China's Didi, Ant Financial weigh joint $2 billion Ofo buyout - source

HONG KONG (Reuters) - Chinese ride-hailing giant Didi Chuxing and Alibaba’s Ant Financial are in talks with bike-sharing startup Ofo for a joint buyout offer that could value Ofo at up to $2 billion (£1.54 billion), according to a source with direct knowledge of the discussions.

FILE PHOTO: Ofo bike-sharing bicycles are pictured in Singapore August 29, 2017. REUTERS/Edgar Su/File Photo

A deal would mark the latest stage of consolidation in China’s once-booming bike-sharing industry, where a series of startups have burned through hundreds of millions of dollars in the fight to dominate key cities, littering the streets with thousands of bikes in the process.

It would bring Alibaba-backed Ofo even deeper into the e-commerce giant’s orbit, just months after Ofo rival Mobike was snapped up in a $2.7 billion deal by Meituan-Dianping, the on-demand online service provider with links to Tencent, a backer of Mobike.

FILE PHOTO: A woman walks past Didi Chuxing's booth at the Global Mobile Internet Conference (GMIC) 2017 in Beijing, China April 28, 2017. REUTERS/Jason Lee/File Photo

Didi, which already owns a stake in Ofo, has hired a third-party agency to conduct due diligence on the startup’s business and finances, the source said. The offer may be lowered or even dropped if Ofo’s business turns out to be worse than expected after the due diligence is completed, the source said.

Chinese local media first reported Didi and Ant teaming up to bid for Ofo.

Spokeswoman for Didi and Ant declined to comment.

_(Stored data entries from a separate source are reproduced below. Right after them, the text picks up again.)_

Lemma nextShuffleLoop_spec fuel c i w :
  si_err i = None -> si_closed i = false -> (length (is_Outputs (si_inputs i)) - si_next i < fuel)%nat ->
  exists r i' w', nextShuffleLoop fuel c i w = Some (r, i', w') /\
    balanced (shuffleInput i) w (shuffleInput i') w' /\ returned c (rt_reads w) (shuffleInput i) r (shuffleInput i').
Proof.
  revert i w. induction fuel as [|fuel IH]; intros i w He Hc Hlen; [lia|]. cbn.
  destruct (ctx_Cause c (rt_time w)) as [x|] eqn:Ex.
  { destruct (failShuffle x i (tick w)) as [[r i'] w'] eqn:E. apply failShuffle_spec in E as ((y & -> & _) & Hh & Ho & Hs).
    do 3 eexists. split; [done|]. split; [|left; by eapply Cause_disturbed].
    split_and!; cbn in *; [lia|done|done]. }
  destruct (is_Outputs (si_inputs i) !! si_next i) as [o|] eqn:Eo.
  2:{ do 3 eexists. split; [done|]. split; [by split_and!|]. cbn. unfold shuffle_stream.
      rewrite He, Hc, drop_ge by (by apply lookup_ge_None). by destruct (si_reader i). }
  destruct (match si_reader i with Some r => _ | None => _ end) as [r w1] eqn:Er.
  destruct (shuffle_reader_spec c i (tick w) o r w1 Eo He Hc Er) as [Hs1 Hr]. cbn in Hs1, Hr.
  destruct r as [rd|e].
  2:{ destruct Hr as (Hopen & Hn & Hr). destruct (failInput c e i w1) as [[r i'] w'] eqn:E.
      apply (failInput_spec c e i w1 o) in E as ((x & -> & Hx) & Hh & Ho & Hs); [|done].
      do 3 eexists. split; [done|]. split; [split_and!; cbn in *; [lia|congruence|done]|].
      cbn. destruct Hx as [?|Hx]; [by left|]. rewrite Hx. destruct Hr as [?|Hr]; [by left|by right]. }
  destruct Hr as [Hstream Hopen]. destruct (ReadRecord c rd w1) as [[record rd'] w2] eqn:Erd.
  apply read_spec in Erd as (Hs2 & Ho2 & Hread). rewrite Hs1 in Hread, Hs2.
  set (i1 := si_state i (si_next i) (Some rd') (si_closed i)).
  destruct record as [[[key value]|]|e].
  - destruct Hread as (l & e & Hu & Hu'). do 3 eexists. split; [done|].
    split; [split_and!; cbn in *; unfold shuffle_handles in *; cbn; [lia|congruence|done]|].
    cbn. split; [|done]. rewrite Hstream, Hu. unfold shuffle_stream, i1. cbn.
    rewrite He, Hc, (drop_S _ _ _ Eo), Hu'. unfold bucket_stream. by destruct e.
  - destruct (closeShuffleReader i1 w2) as [[ce i2] w3] eqn:Ec. unfold closeShuffleReader in Ec. cbn in Ec.
    destruct (CloseReader rd' w2) as [[e3 rd3] w3'] eqn:Ecl. injection Ec as <- <- <-.
    apply close_spec in Ecl as (He3 & Hs3 & Ho3). cbn.
    destruct e3 as [x|].
    { destruct He3 as [?|Hf]; [done|]. set (i3 := si_state i1 (si_next i) None (si_closed i)).
      destruct (failInput c x i3 w3') as [[r i'] w'] eqn:E.
      apply (failInput_spec c x i3 w3' o) in E as ((y & -> & Hy) & Hh & Ho & Hs); [|done].
      do 3 eexists. split; [done|]. split; [|left; by right].
      split_and!; cbn in *; unfold shuffle_handles in *; cbn in *; [lia|congruence|done]. }
    destruct (IH (si_state i (S (si_next i)) None (si_closed i)) w3') as (r & i' & w' & Heq & Hbal & Hret);
      [done|done|cbn; apply lookup_lt_Some in Eo; lia|].
    exists r, i', w'. split; [exact Heq|].
    assert (Hst : shuffle_stream (rt_reads w) i
                  = shuffle_stream (rt_reads w) (si_state i (S (si_next i)) None (si_closed i))).
    { rewrite Hstream, Hread. unfold shuffle_stream, bucket_stream. cbn. rewrite He, Hc. cbn.
      destruct (drop _ _); [done|]. symmetry. apply surjective_pairing. }
    assert (Hsw : rt_reads w3' = rt_reads w) by congruence. rewrite Hsw in Hret. split.
    + destruct Hbal as (Hb & Hs & _). split_and!; [|congruence|done]. cbn in *. unfold shuffle_handles in *.
      cbn in *. lia.
    + unfold returned in *. cbn [stream_of cost] in *. by rewrite Hst.
  - destruct (failInput c e i1 w2) as [[r i'] w'] eqn:E.
    apply (failInput_spec c e i1 w2 o) in E as ((x & -> & Hx) & Hh & Ho & Hs); [|done].
    do 3 eexists. split; [done|]. split.
    + split_and!; cbn in *; unfold shuffle_handles in *; cbn in *; [lia|congruence|done].
    + cbn. destruct Hx as [?|Hx]; [by left|]. rewrite Hx. destruct Hread as [?|[?|Hu]]; [by left; left|by left; right|]. right.
      rewrite Hstream, Hu. done.
Qed.
(** [runTask] on enough fuel: it returns, and releases what it opened. *)
Lemma runTask_spec (s0 : store) e registry s :
  Forall no_shuffle_read (tail (t_Operations (te_Task e))) ->
  exists fuel0, forall fuel c (w : world), (fuel0 <= fuel)%nat -> rt_reads w = s ->
    exists r w', runTask fuel files c e registry w = Some (r, w') /\
      rt_open w' = rt_open w /\ rt_reads w' = s /\
      forall action str, t_StageKind (te_Task e) = StageResult -> t_ShuffleWrite (te_Task e) = None ->
        t_FinalAction (te_Task e) = Some action ->
        ops_stream s e registry None (t_Operations (te_Task e)) = Some str ->
        match r with
        | Ok acc => str.2 = None /\ add_results (act_Kind action) ([], 0) str.1 = Ok acc
        | Err x => disturbed c \/ exists y, x = EJoin [y] /\
            (add_results (act_Kind action) ([], 0) str.1 = Err y \/ str.2 = Some y)
        end.
Proof.
  intros Hsr. destruct (pipeline_fuel s0 e registry (t_Operations (te_Task e)) s) as [fuel0 Hfuel].
  exists fuel0. intros fuel c w Hle Hs. unfold runTask.
  destruct (t_FinalAction (te_Task e)) as [a|]; [|by do 2 eexists].
  case_bool_decide as Hk; cbn [negb]; [|by do 2 eexists].
  case_bool_decide as Hw; [by do 2 eexists; split; [done|]; split; [done|]; split; [done|];
    intros ? ? _ Hnone; rewrite Hnone in Hw; destruct Hw|].
  unfold buildTaskIterator. destruct (buildOperations files c e registry None _ w) as [i w1] eqn:Eb.
  assert (Hst : forall str, ops_stream s e registry None (t_Operations (te_Task e)) = Some str ->
    match i with Ok i => stream_of s i = str | Err _ => disturbed c end).
  { intros str Hops. rewrite <- Hs in *.
    exact (buildOperations_stream _ _ _ None _ _ _ _ _ I (or_intror (conj eq_refl Hsr)) Hops Eb). }
  pose proof (buildOperations_balance _ _ _ None _ _ _ _ I (or_intror (conj eq_refl Hsr)) Eb) as [Hs1 Hb].
  cbn in Hb. destruct i as [i|x].
  - destruct Hb as [Hok Ho]. pose proof (Hfuel c w i w1 Eb) as Hcost. rewrite Hs in Hs1.
    destruct (collectLoop_spec fuel c (act_Kind a) i ([], 0) w1 Hok) as (r & i' & w2 & -> & (Ho2 & Hs2 & _) & Hr);
      [rewrite Hs1; lia|]. rewrite Hs1 in *. cbn [mbind option_bind].
    destruct (closeAfter r i' w2) as [r' w3] eqn:Ec. apply closeAfter_balance in Ec as (Hr' & Hs3 & Ho3).
    do 2 eexists. split; [done|]. split; [lia|]. split; [congruence|].
    intros action str _ _ [= <-] Hops. destruct Hr' as [->|[Hf [x ->]]]; [|left; by right].
    rewrite (Hst str Hops) in Hr. destruct r as [acc|x]; cbn; [done|].
    destruct Hr as [?|[?|?]]; eauto.
  - do 2 eexists. split; [done|]. split; [lia|]. split; [congruence|]. intros action str _ _ _ Hops. left.
    exact (Hst str Hops).
Qed.
End pipeline.
Lemma runShuffleMap_spec (s0 : store) r registry e s write reduce :
  sources r = files -> Forall no_shuffle_read (tail (t_Operations (te_Task e))) ->
  checkMapTask r registry e = Ok (write, reduce) ->
  exists fuel0, forall fuel c (w : world), (fuel0 <= fuel)%nat -> rt_reads w = s ->
    exists res w', runShuffleMap fuel r registry c e w = Some (res, w') /\ rt_open w' = rt_open w /\
      kept s (rt_reads w') /\
      (is_Some (ops_stream files s e registry None (t_Operations (te_Task e))) ->
       published c (map_target e write) (map_records s e registry reduce) (rt_reads w') res \/
       (exists x, res = Err x) /\
       ~ begins s (mapIdentity e write) (t_NumPartitions (te_Task e)) (pt_NumPartitions (sw_Partitioner write))).
Proof.
  intros Hfiles Hsr Hcheck. destruct (runMapPipeline_spec s0 e registry s Hsr) as [fuel0 Hfuel].
  exists fuel0. intros fuel c w Hle Hs. unfold runShuffleMap. rewrite Hcheck.
  destruct (Begin c _ _ _ w) as [wr w1] eqn:Eb. apply begin_spec in Eb as [Hsame Hb]. rewrite Hs in Hsame.
  destruct wr as [wr|x].
  2:{ destruct Hb as [Ho Hb]. rewrite Hs in Hb. do 2 eexists. split; [done|]. split; [done|].
      split; [by apply same_reads_kept|]. intros _. destruct Hb as [?|Hb]; [left; by left|right; eauto]. }
  destruct Hb as (Hwok & Hof & Hfree & Hopen). rewrite Hfiles.
  destruct (Hfuel fuel c reduce wr w1 Hle Hsame Hwok) as (out & wr2 & w2 & -> & Hend & Hk & Ho2 & Hpub);
    [by rewrite Hof|]. rewrite Hof in *. cbn [mbind option_bind].
  destruct (abortAfter c out wr2 w2) as [res w3] eqn:Ea. apply abortAfter_spec in Ea as (Hs3 & Ho3 & Hres); [|done].
  do 2 eexists. split; [done|]. split; [lia|]. split; [etrans; [done|by apply same_reads_kept]|].
  intros Hops. left. specialize (Hpub Hops). destruct out as [output|x]; cbn in Hpub; [|by destruct Hres as [y ->]].
  subst res. destruct Hpub as (o & l & ? & ? & ? & ? & ? & ? & Hpub). exists o, l. split_and!; try done.
  intros Hdur p Hp. rewrite (proj1 Hs3). by apply Hpub.
Qed.

End maps.
(** A readable bucket is in a directory that holds files. *)
Lemma fileBucket_dir v o p l : fileBucket v o p = (l, None) ->
  identity_ok (mo_Attempt o) /\ exists d, v.1.2 !! attemptPath (mo_Attempt o) = Some d /\ d <> ∅.
Proof.
  unfold fileBucket. destruct (manifestBytes o) as [data|] eqn:E; [|done]. apply manifestBytes_identity in E.
  destruct (_ || _); [done|]. destruct v.1.1; [done|]. unfold storedBucket.
  destruct (v.1.2 !! _) as [d|]; [|done]. cbn. destruct (d !! "manifest.json") eqn:Em; [|done]. intros _. split; [done|].
  exists d. split; [done|]. intros ->. by rewrite lookup_empty in Em.
Qed.

(** The private directory becomes the final one, where nothing was. *)
Definition appears (private final : string) (d : directory) (w w' : world) : Prop :=
  (forall k, k <> private -> k <> final -> root w' !! k = root w !! k) /\
  default ∅ (root w !! final) = ∅ /\ root w' !! final = Some d /\
  fs_closed (rt_store w') = fs_closed (rt_store w) /\ rt_open w' = rt_open w - 1.

Lemma appears_kept private final d w w' :
  is_private private -> appears private final d w w' ->
  @kept _ (FileStoreReads faults nonce) (fileView (rt_store w)) (fileView (rt_store w')).
Proof.
  intros Hp (Hr & Hn & _ & Hc & _) o p l H. cbn in H |- *. rewrite (fileBucket_same (fileView (rt_store w))); [done|done|].
  intros Ho. apply fileBucket_dir in H as (_ & d' & Hd & Hd'). cbn in Hd |- *. apply Hr; [by apply Hp|].
  intros Hf. rewrite Hf in Hd. unfold root in Hn. by rewrite Hd in Hn.
Qed.

Lemma finalOutput_open t l wr : openWriter t l (digestsTo t.2 l (Z.to_nat t.2)) wr -> fw_output wr = finalOutput t l.
Proof.
  intros H. rewrite (ow_output _ _ _ _ H). apply outputOf_ext. intros i Hi. unfold digestsTo.
  by destruct (Nat.ltb_spec i (Z.to_nat t.2)); [|lia].
Qed.

(** How [Publish] ends. *)
Definition publishes (c : goContext) t l (wr : fileWriter) (w : world) (r : result MapOutput) (wr' : fileWriter)
    (w' : world) : Prop :=
  match r with
  | Ok o => o = finalOutput t l /\ fileSpent None wr' /\
            exists d, published_files t l d /\ appears (fw_private wr) (fw_final wr) d w w'
  | Err x => gave_up wr w x wr' w' /\
             (fileDisturbed c \/ ~ fileFits t l \/ is_Some (root w !! fw_final wr))
  end.

Lemma publishManifest_spec c t l wr w d r wr' w' :
  openWriter t l (digestsTo t.2 l (Z.to_nat t.2)) wr -> root w !! fw_private wr = Some d ->
  files_to t.2 l (Z.to_nat t.2) d -> publishManifest faults c wr w = (r, wr', w') -> publishes c t l wr w r wr' w'.
Proof.
  intros How Hd Hfiles. pose proof (ow_open _ _ _ _ How) as Ho. unfold publishManifest.
  rewrite (finalOutput_open _ _ _ How).
  assert (Hfail : forall x w2 r wr' w', moved 0 (fw_private wr) w w2 ->
    (fileDisturbed c \/ ~ fileFits t l \/ is_Some (root w !! fw_final wr)) ->
    (let '(e, wr, w) := abortWriter faults (Some x) wr w2 in (Err (default x e), wr, w)) = (r, wr', w') ->
    publishes c t l wr w r wr' w').
  { intros x w2 r2 wr2 w3 Hm Hno. destruct (abortWriter faults (Some x) wr w2) as [[e wr1] w1] eqn:E.
    apply abortWriter_spec in E as (y & -> & Hg). intros [= <- <- <-]. split; [|done]. by eapply gave_up_after. }
  destruct (manifestBytes (finalOutput t l)) as [data|x] eqn:Em.
  2:{ apply Hfail; [apply moved_refl|]. right. left. intros [data H]. congruence. }
  apply manifestBytes_length in Em as Hlen. destruct (writeManifest faults _ data w) as [r1 w1] eqn:E1.
  apply (writeManifest_spec _ _ _ _ _ _ Hd Hlen) in E1. destruct r1 as [[]|x].
  2:{ destruct E1 as [Hm1 Hf]. apply Hfail; [done|]. left. by right. }
  destruct E1 as [Hd1 Hm1]. destruct (checkWriter faults c wr w1) as [[e2 wr2] w2] eqn:E2.
  apply checkWriter_spec in E2; [|done]. destruct e2 as [x|].
  { intros [= <- <- <-]. destruct E2 as [Hc Hg]. split; [by eapply gave_up_after|]. left. by left. }
  destruct E2 as (-> & Hr2 & Hm2). rewrite <- Hr2 in Hd1.
  assert (Hfin : root w2 !! fw_final wr = root w !! fw_final wr).
  { rewrite Hr2. apply Hm1. rewrite (ow_final _ _ _ _ How). by apply (ow_is_private _ _ _ _ How), How. }
  destruct (publishDirectory faults _ _ w2) as [r3 w3] eqn:E3. apply (publishDirectory_spec _ _ _ _ _ _ Hd1) in E3 as [Hq3 E3].
  pose proof (moved_trans 0 0 _ _ _ _ Hm1 Hm2) as Hm12. destruct r3 as [[]|x].
  2:{ destruct E3 as [Hr3 Hf]. rewrite Hfin in Hf. apply Hfail.
      - exact (moved_trans 0 0 _ _ _ _ Hm12 (moved_quiet _ _ _ Hr3 Hq3)).
      - destruct Hf as [Hf|Hf]; [left; by right|by auto]. }
  destruct E3 as [Hn Hr3]. intros [= <- <- <-]. split; [exact (finalOutput_open _ _ _ How)|]. split; [done|].
  exists (<["manifest.json" := data]> d). split.
  - split; [exists data; by rewrite lookup_insert_eq|]. intros i Hi.
    rewrite lookup_insert_ne by (by intros H; symmetry in H; apply bucketName_manifest in H).
    rewrite (Hfiles i Hi). by destruct (Nat.ltb_spec i (Z.to_nat t.2)); [|lia].
  - assert (Hr3' : root (release (ai_RunID (mo_Attempt (fw_output wr))) w3) = root w3) by done.
    destruct Hm12 as (Hk & Hc12 & Ho12), Hq3 as (Ho3 & _ & Hc3 & _). split_and!.
    + intros k Hk1 Hk2. rewrite Hr3', Hr3, lookup_insert_ne, lookup_delete_ne by done. by apply Hk.
    + by rewrite <- Hfin.
    + by rewrite Hr3', Hr3, lookup_insert_eq.
    + cbn. congruence.
    + cbn. lia.
Qed.
(* ===== verification/JsonProofs.v ===== *)
(** * JsonProofs: what is marshalled is read back

    Strings, numbers and values: decoding the text of a value gives the value
    [jsonWire] names, and the text is one line. *)

From Stdlib Require Import Ascii.
From S2P Require Import Prelude Bytes Reports Json.
#[local] Open Scope Z_scope.

(** ** Values within values *)

Section nested.
Variable P : any -> Prop.
Hypothesis HNil : P ANil.
Hypothesis HBool : forall b, P (ABool b).
Hypothesis HString : forall s, P (AString s).
Hypothesis HInt : forall z, P (AInt z).
Hypothesis HInt64 : forall z, P (AInt64 z).
Hypothesis HNumber : forall s, P (ANumber s).
Hypothesis HKeyValue : forall key value, P value -> P (AKeyValue key value).
Hypothesis HRaw : forall s, P (ARaw s).
Hypothesis HArray : forall l, Forall P l -> P (AArray l).
Hypothesis HMap : forall l, Forall (fun kv => P kv.2) l -> P (AMap l).
Hypothesis HOther : forall s, P (AOther s).

Fixpoint any_nested (v : any) : P v :=
  match v with
  | ANil => HNil
  | ABool b => HBool b
  | AString s => HString s
  | AInt z => HInt z
  | AInt64 z => HInt64 z
  | ANumber s => HNumber s
  | AKeyValue key value => HKeyValue key value (any_nested value)
  | ARaw s => HRaw s
  | AArray l => HArray l ((fix all (l : list any) : Forall P l :=
      match l with [] => List.Forall_nil _ | v :: l => @List.Forall_cons _ _ _ _ (any_nested v) (all l) end) l)
  | AMap l => HMap l ((fix all (l : list (string * any)) : Forall (fun kv => P kv.2) l :=
      match l with [] => List.Forall_nil _ | kv :: l => @List.Forall_cons _ _ _ _ (any_nested kv.2) (all l) end) l)
  | AOther s => HOther s
  end.
End nested.

(** ** Strings *)

(** Reading a piece [p] of a string gives the bytes [r]. *)
Definition reads_as (p r : list N) : Prop := forall t, unquote (p ++ t) = prepend r (unquote t).

Lemma below (n : nat) (P : N -> Prop) :
  Forall (fun i => P (N.of_nat i)) (seq 0 n) -> forall b, (b < N.of_nat n)%N -> P b.
Proof.
  intros H b Hb. rewrite Forall_seq in H. specialize (H (N.to_nat b) ltac:(lia)). by rewrite N2Nat.id in H.
Qed.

Ofo did not immediately respond to requests for comment.

Japanese telecoms and technology giant SoftBank Group Corp is a shareholder in both Didi and Alibaba, and it partnered with Ofo last year for the bike sharing firm’s expansion into Japan.

FILE PHOTO: Employees are seen at the reception desk of Ant Financial Services Group, Alibaba's financial affiliate, at its headquarters in Hangzhou, Zhejiang province, China January 24, 2018. Picture taken January 24, 2018. REUTERS/Shu Zhang/File Photo

Besides engaging in tight competition in China, Mobike and Ofo have aggressively expanded abroad, with Beijing-based Ofo saying on its website that it runs more than 10 million bikes in over 20 countries.

However, media reports in recent weeks have said the company has scaled back or shut down operations in markets such as Australia and India.

In March, Ofo said it raised $866 million in a new funding round led by Alibaba, which it described as the largest investment garnered in a single round by a bike-sharing startup.

( This version of the story corrects 7th paragraph to show SoftBank is a shareholder in Didi and Alibaba and only partnered with Ofo.)